Um amigo relatou que sonhara com a morte do seu tio paraplégico. Então comentou que quem viera falecer, na verdade, fora outra pessoa, no caso, sua ex-esposa, como costuma ocorrer quando se sonha com a morte de alguém. Normalmente, nesses casos em que não se sabe a conexão, ou não se tem ciência do significado do sonho, muito provavelmente este acaba sendo encontrado oculto no inconsciente do sonhador. Investiguei com ele sobre o seu tio. Disse que este procura ser independente das pessoas, fazer tudo por conta própria, apesar das sérias limitações de sua paraplegia. Por outro lado, sua ex-esposa revelava ser uma personalidade totalmente oposta à dele, uma vez que procurava se identificar com as suas limitações psicológicas, tornando-se totalmente dependente das outras pessoas. Era uma pessoa cheia de conflitos, que usava de chantagens emocionais para com o sonhador, e era deprimida, recorrendo a medicamentos psiquiátricos. Acreditava que ela suicidara com tais remédios.
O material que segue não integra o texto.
(** ** JSON values and the collaborators *)

Set Warnings "-register-all".

Inductive json : Type :=
| JNull
| JBool (b : bool)
| JInt (z : Z)
| JStr (s : string)
| JList (l : list json)
| JDict (kv : list (string * json)).

(** The libraries the file calls.  [has_zstd] is the flag [HAS_ZSTD];
    [z_compress] and [z_decompress] are [gzip.compress(., 9)] and
    [gzip.decompress], or the zstd level-19 compressor and its
    decompressor when [HAS_ZSTD]; [json_dumps j] is
    [json.dumps(j).encode()] and [json_loads b] is [json.loads(b.decode())];
    [wavedec] and [waverec] are the pywt transform. *)
Record Collab : Type := {
  has_zstd : bool;
  z_compress : bytes -> bytes;
  z_decompress : bytes -> result bytes;
  json_dumps : json -> bytes;
  json_loads : bytes -> result json;
  np_var : list float -> float;
  wavedec : list float -> string -> Z -> result (list (list float));
  waverec : list (list F32.word) -> string -> result (list float)
}.

(** [d[k]] on a parsed JSON value: KeyError for a missing key, TypeError
    when [d] is not a dict. *)
Fixpoint assoc (k : string) (kv : list (string * json)) : option json :=
  match kv with
  | [] => None
  | (k', v) :: kv' => if String.eqb k k' then Some v else assoc k kv'
  end.

Definition getitem (d : json) (k : string) : result json :=
  match d with
  | JDict kv =>
      match assoc k kv with
      | Some v => Ok v
      | None => Err KeyError
      end
  | _ => Err TypeError
  end.

(** A parsed value used as an int, in arithmetic and as a slice bound. *)
Definition as_int (j : json) : result Z :=
  match j with
  | JInt z => Ok z
  | JBool b => Ok (if b then 1 else 0)
  | _ => Err TypeError
  end.

(** A parsed value handed to a consumer of bytes-like objects
    ([gzip.decompress], the zstd decompressor, [np.frombuffer]) or sliced
    and handed to [int.from_bytes]: TypeError.  json.loads builds None,
    bool, int, float, str, list and dict only (a float is not represented
    here), never bytes.  The two values that such a consumer does not
    refuse at once, a list in [rp2.decompress] and None in
    [gzip.decompress], are taken apart where they occur, in
    [rp2_decompress_value] and [decode_direct_value]. *)
Definition as_bytes (j : json) : result bytes :=
  match j with
  | JNull | JBool _ | JInt _ | JStr _ | JList _ | JDict _ =>
      Err TypeError
  end.
(** * A to-do list kept in browser storage: model of [src/app.js]

    The program is a single script: a module-level task array, a tag
    filter and a sort mode, a storage adapter ([loadTasks]/[saveTasks]),
    a renderer ([renderTasks], [updateTaskCount]) and four mutations
    ([addTask], [removeTask], [toggleTaskCompleted],
    [clearCompletedTasks]).

    The embedding is shallow.  Module-level variables become fields of a
    [State] record that every procedure takes and returns.  Arrays live
    in a store of cells addressed by location, because the script both
    mutates arrays in place ([push], [sort]) and rebinds [tasks] to new
    arrays ([filter], [map]).  The parts of the JavaScript platform whose
    result depends on the engine or the locale ([localeCompare], number
    printing and parsing, the JSON text codec) are fields of a [Platform]
    record; clock readings and generated identifiers come from a
    [World] of oracles that is threaded through the calls.

    Layout: the model of the script; the vocabulary of the statements; a
    reference platform and a sample session; lemmas; the properties of
    the specification, C1 to C10; the proof that the reference platform
    meets the platform laws; the properties at work on the sample
    session, and the examples of the specification. *)

From Stdlib Require Import Bool Arith ZArith Lia List Ascii String.
From Stdlib Require Import DecimalString DecimalPos DecimalN DecimalNat.
From Stdlib Require Import Permutation Sorted.
Import ListNotations.

Local Open Scope string_scope.
Local Open Scope list_scope.
Local Set Warnings "-register-all".

(* ================================================================= *)
(** ** Strings

    A JavaScript string is a sequence of code units; here a [string] of
    [ascii], one [ascii] per code unit, which covers the code units below
    256.  On that range the white space and line terminators removed by
    [String.prototype.trim] are TAB, LF, VT, FF, CR, SP and NBSP, and
    [toLowerCase] moves A-Z and the accented capitals of Latin-1. *)

Module Str.

Definition isWhiteSpace (c : ascii) : bool :=
  let n := nat_of_ascii c in
  (((9 <=? n) && (n <=? 13)) || (n =? 32) || (n =? 160))%nat.

Fixpoint trimStart (s : string) : string :=
  match s with
  | EmptyString => EmptyString
  | String c s' => if isWhiteSpace c then trimStart s' else s
  end.

Fixpoint trimEnd (s : string) : string :=
  match s with
  | EmptyString => EmptyString
  | String c s' =>
      match trimEnd s' with
      | EmptyString => if isWhiteSpace c then EmptyString else String c EmptyString
      | r => String c r
      end
  end.

(** [s.trim()] *)
Definition trim (s : string) : string := trimEnd (trimStart s).

Definition lowerChar (c : ascii) : ascii :=
  let n := nat_of_ascii c in
  if (((65 <=? n) && (n <=? 90))
      || ((192 <=? n) && (n <=? 222) && negb (n =? 215)))%nat
  then ascii_of_nat (n + 32)
  else c.

(** [s.toLowerCase()] *)
Fixpoint toLowerCase (s : string) : string :=
  match s with
  | EmptyString => EmptyString
  | String c s' => String (lowerChar c) (toLowerCase s')
  end.

(** [s.split(sep)] for a one-unit separator; the result is never the
    empty array: splitting the empty string gives one empty piece. *)
Fixpoint split (sep : ascii) (s : string) : list string :=
  match s with
  | EmptyString => [EmptyString]
  | String c s' =>
      if Ascii.eqb c sep then EmptyString :: split sep s'
      else match split sep s' with
           | piece :: rest => String c piece :: rest
           | [] => [String c EmptyString]
           end
  end.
Interessante aqui é que geralmente não encontramos evidências claras do sentido dos sonhos porque esperamos encontrar o vínculo dos fatos ou ideias na aparência dos acontecimentos. A psicologia, no entanto, procedendo à investigação científica do mundo psíquico, descobriu que os sonhos são como estórias que narram o que acontece interiormente com os sujeitos, em seu inconsciente. E sua linguagem sempre se revela muito clara e coerente quando procedemos aos métodos de trabalho com sonhos e conseguimos a descoberta do sentido oculto. O mesmo ocorre no presente caso.
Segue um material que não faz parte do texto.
(** X3. The target [ndvi_7day_ahead] of row [i] of a generated frame is
    the mean of the [ndvi] of the seven rows that follow, rows [i+1] to
    [i+7]; the last seven rows have no target.  Every target present lies
    within [0, 1]. *)
Theorem generated_target_is_next_week_mean (g : rng) (n_samples : nat) :
  ∃ v : list Q,
    length v = 30%nat ∧
    df_col (generate g n_samples).1 "ndvi" = Float <$> v ∧
    df_col (generate g n_samples).1 "ndvi_7day_ahead"
    = ((fun i => Float (Qsum (take 7 (drop (S i) v)) / 7)) <$> seq 0 23)
      ++ replicate 7 NaN ∧
    Forall (fun c => c = NaN ∨ ∃ t : Q, c = Float t ∧ 0 <= t ∧ t <= 1)
           (df_col (generate g n_samples).1 "ndvi_7day_ahead").
Proof.
  destruct (generate_ndvi_and_target g n_samples) as (v & Hlen & Hv & Hn & Ht).
  exists v. split_and!; try done.
  rewrite Ht. apply Forall_app. split.
  - apply Forall_fmap, Forall_forall. intros i Hi. simpl. right.
    apply elem_of_seq in Hi.
    eexists. split; [reflexivity|].
    assert (length (take 7 (drop (S i) v)) = 7%nat) as Hl
      by (rewrite length_take, length_drop; lia).
    destruct (Qsum_bounds (take 7 (drop (S i) v))) as [H0 H1];
      [by apply Forall_take, Forall_drop|].
    rewrite Hl in H1. split.
    + apply Qle_shift_div_l; [done|]. by rewrite Qmult_0_l.
    + apply Qle_shift_div_r; [done|]. by rewrite Qmult_1_l.
  - apply Forall_replicate. by left.
Qed.

(** X4. A row of a generated frame that is labelled as a change
    ([is_change = 1]) is never labelled low risk: its [risk_level] is 1
    or 2. *)
Theorem generated_change_is_never_low_risk (g : rng) (n_samples i : nat) :
  df_col (generate g n_samples).1 "is_change" !! i = Some (Int 1) →
  df_col (generate g n_samples).1 "risk_level" !! i = Some (Int 1)
  ∨ df_col (generate g n_samples).1 "risk_level" !! i = Some (Int 2).
Proof.
  destruct (generate_columns seed random_uniform random_normal g n_samples)
    as (v & red & nir & blue & green & cloud & temp & hum
        & Hv & _ & _ & _ & _ & _ & _ & _ & ->).
  cbn [df_col assoc String.eqb Ascii.eqb Bool.eqb default from_option id].
  rewrite lookup_zip_with, !list_lookup_fmap.
  destruct (diff_prepend v 0 !! i) as [change|] eqn:Hc; [|done].
  destruct (lookup_lt_is_Some_2 v i) as [ndvi Hndvi].
  { apply lookup_lt_Some in Hc. by rewrite diff_prepend_length in Hc. }
  rewrite Hndvi. simpl. unfold bool_to_int.
  destruct (Qltb change (-0.1)) eqn:E; [|done]. intros _.
  apply Qltb_lt in E.
  assert (Qltb change (-0.05) = true) as ->.
  { apply Qltb_lt. eapply Qlt_trans; [exact E | done]. }
  rewrite orb_true_r. destruct (Qltb ndvi 0.4); [by right | by left].
Qed.

End GeneratorRows.

(** ** Feature preparation *)

Lemma mapM_result_Forall2 {A B : Type} (f : A → result B) (l : list A) (k : list B) :
  mapM f l = Ok k ↔ Forall2 (fun x y => f x = Ok y) l k.
Proof.
  revert k. induction l as [|x l IH]; intros k; cbn [mapM].
  - split; [by intros [= <-] | by inversion 1].
  - destruct (f x) as [y|e] eqn:Hx; cbn [mbind result_bind].
    + destruct (mapM f l) as [k'|e] eqn:Hl; cbn [mbind result_bind mret result_ret].
      * split.
        -- intros [= <-]. constructor; [done|]. by apply IH.
        -- inversion 1 as [|? y' ? k2 Hy Hk]; subst.
           rewrite Hx in Hy. injection Hy as <-.
           apply IH in Hk. by injection Hk as <-.
      * split; [done|]. inversion 1 as [|? y' ? k2 Hy Hk]; subst.
        by apply IH in Hk.
    + split; [done|]. inversion 1 as [|? y' ? k2 Hy Hk]; subst. congruence.
Qed.

Lemma mapM_result_ok {A B : Type} (f : A → result B) (g : A → B) (l : list A) :
  (∀ x, x ∈ l → f x = Ok (g x)) → mapM f l = Ok (g <$> l).
Proof.
  intros H. apply mapM_result_Forall2, Forall2_fmap_r, Forall_Forall2_diag.
  by apply Forall_forall.
Qed.

Lemma filter_all {A : Type} (P : A → Prop) `{∀ x, Decision (P x)} (l : list A) :
  Forall P l → filter P l = l.
Proof.
  induction 1 as [|x l Hx _ IH]; [done|].
  by rewrite filter_cons_True, IH.
Qed.

Lemma filter_none {A : Type} (P : A → Prop) `{∀ x, Decision (P x)} (l : list A) :
  Forall (fun x => ¬ P x) l → filter P l = [].
Proof.
  induction 1 as [|x l Hx _ IH]; [done|].
  by rewrite filter_cons_False.
Qed.

Lemma fst_filter {A B : Type} (P : A → Prop) `{∀ x, Decision (P x)}
    (l : list (A * B)) :
  (filter (fun r => P r.1) l).*1 = filter P l.*1.
Proof.
  induction l as [|[a b] l IH]; [done|].
  rewrite fmap_cons. simpl fst.
  destruct (decide (P a)).
  - rewrite !filter_cons_True by done. rewrite fmap_cons. simpl. by rewrite IH.
  - by rewrite !filter_cons_False.
Qed.

Lemma fst_filter_elem_of {B : Type} (k : list nat) (l : list (nat * B)) :
  (filter (fun r => r.1 ∈ k) l).*1 = filter (.∈ k) l.*1.
Proof. exact (fst_filter (.∈ k) l). Qed.

Lemma filter_ext_elem_of {A : Type} (P Q : A → Prop)
    `{∀ x, Decision (P x)} `{∀ x, Decision (Q x)} (l : list A) :
  (∀ x, x ∈ l → P x ↔ Q x) → filter P l = filter Q l.
Proof.
  induction l as [|x l IH]; intros HPQ; [done|].
  rewrite !filter_cons.
  rewrite IH by (intros y Hy; apply HPQ; by right).
  destruct (decide (P x)) as [HP|HP], (decide (Q x)) as [HQ|HQ]; try done.
  - exfalso. apply HQ, HPQ; [left | done].
  - exfalso. apply HP, HPQ; [left | done].
Qed.
(** * rpp: reverse-DNS names, RDE controller lookup, SETINPREF advertisement

    A shallow embedding of [rpp.c].  C strings are lists of characters
    (the characters before the terminating NUL), character buffers are lists
    of characters standing for the memory that starts at the pointer, and
    [int] values are integers of [Z].  The C library and the resolver
    library are the environment of the program: [inet_pton] is given both as
    a parameter of [ip2revdns] and as an executable model, the resolver and
    the socket calls are parameters and scripted results. *)

From Stdlib Require Import ZArith String Ascii List Lia DecimalString.
From stdpp Require Import base option list sets.

Open Scope Z_scope.

(** ** C strings and buffers *)

Abbreviation cstring := (list ascii) (only parsing).
Abbreviation buffer := (list ascii) (only parsing).

Definition NUL : ascii := "000"%char.
Definition TAB : ascii := "009"%char.
Definition CR : ascii := "013"%char.
Definition LF : ascii := "010"%char.

(** A string literal of the source. *)
Definition lit (s : string) : cstring := list_ascii_of_string s.

Definition strlen (s : cstring) : Z := Z.of_nat (length s).

(** [s[i]] for a C string: past its last character sits the terminator. *)
Definition char_at (s : cstring) (i : nat) : ascii := nth i s NUL.

(** The C string held by a buffer: its characters up to the first NUL. *)
Fixpoint cstr (b : buffer) : cstring :=
  match b with
  | [] => []
  | c :: b' => if Ascii.eqb c NUL then [] else c :: cstr b'
  end.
Em outra ocasião, uma senhora residente no japão alegou não entender o que um sonho dizia, embora soubesse que continha uma mensagem oculta. Uma semana antes do acidente de moto que ceifaria a vida do filho, ela sonhara que estava em um salão enfeitado com cortinas negras, onde havia uma mesa com forro negro, e um vaso de lírio sobre ela. Era a formatura escolar de seu filho. Como somos ignorantes hoje em dia com relação à linguagem simbólica! Esta é uma linguagem universal, encontrada nas canções, nas poesias, nos hinos, na Bíblia, nos mitos, nas mais diversas culturas, em nossos próprios sonhos. Porém, a ignoramos. O sonho avisou a mãe que em breve ocorreria a formatura do filho. Ele iria formar-se na "escola da vida" (esta é a metáfora coletiva mais próxima que achei para expressar o que o sonho parecia querer transmitir ao seu ego). Os símbolos do sonho expressavam esse alerta. Talvez tenham atuado como consolo, ainda que não tenha captado a mensagem conscientemente. É provável que seu inconsciente havia captado certos sinais, não percebidos conscientemente, de que estava em processo um encadeamento de eventos que resultaria na morte do filho. O mesmo teria ocorrido no sonho analisado antes.
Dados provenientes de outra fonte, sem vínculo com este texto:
Lemma lookup_set_ne (k k' : string) (v : json) (d : dict) :
  k <> k' -> Json.lookup k' (Json.set k v d) = Json.lookup k' d.
Proof.
  intros Hne. induction d as [|[k0 v0] d IH]; simpl.
  - apply String.eqb_neq in Hne. now rewrite String.eqb_sym, Hne.
  - destruct (String.eqb k k0) eqn:E; simpl.
    + apply String.eqb_eq in E. subst k0.
      apply String.eqb_neq in Hne. now rewrite String.eqb_sym, Hne.
    + now rewrite IH.
Qed.

Lemma without_set (k : string) (v : json) (d : dict) :
  Json.without k (Json.set k v d) = Json.without k d.
Proof.
  unfold Json.without.
  induction d as [|[k' v'] d IH]; simpl.
  - now rewrite String.eqb_refl.
  - destruct (String.eqb k k') eqn:E; simpl.
    + now rewrite String.eqb_sym, E.
    + now rewrite String.eqb_sym, E, IH.
Qed.

Lemma get_set_eq (k : string) (v : json) (d : dict) :
  Json.get k (Json.set k v d) = v.
Proof. unfold Json.get. now rewrite lookup_set_eq. Qed.

Lemma get_set_ne (k k' : string) (v : json) (d : dict) :
  k <> k' -> Json.get k' (Json.set k v d) = Json.get k' d.
Proof. intros H. unfold Json.get. now rewrite lookup_set_ne. Qed.

End DictFacts.

(** ** The checksum is sixteen characters and ignores the stored one *)
Section ChecksumFacts.

Lemma length_string_of_list_ascii (l : list ascii) :
  String.length (string_of_list_ascii l) = length l.
Proof. induction l as [|c l IH]; simpl; [reflexivity | now rewrite IH]. Qed.

Lemma length_string_app (a b : string) :
  String.length (a +:+ b) = (String.length a + String.length b)%nat.
Proof. induction a as [|c a IH]; simpl; [reflexivity | now rewrite IH]. Qed.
Esses dois casos revelam o quanto ainda ignoramos certos processos simples e corriqueiros de nossa psique. A ciência avançou muito em certos campos, e até no aspecto material dos sonhos, mas insiste em não pesquisar e em ignorar certos fenômenos empíricos relacionados a eles. A linguagem simbólica é desprezada em favor da científica, por causa de sua inexatidão e inadequação aos métodos técnicos. Isso é óbvio, uma vez que ela se volta para a interioridade dos indivíduos, da qual ficamos cada vez mais distantes. É hora de crescer menos para fora e amadurecer por dentro.
(Leia mais a respeito: "Previsão de fatos, contextos e ideias irracionais", "A ampliação da consciência humana", "O sentido das admiráveis coincidências", "Morte, sonho e sincronicidade")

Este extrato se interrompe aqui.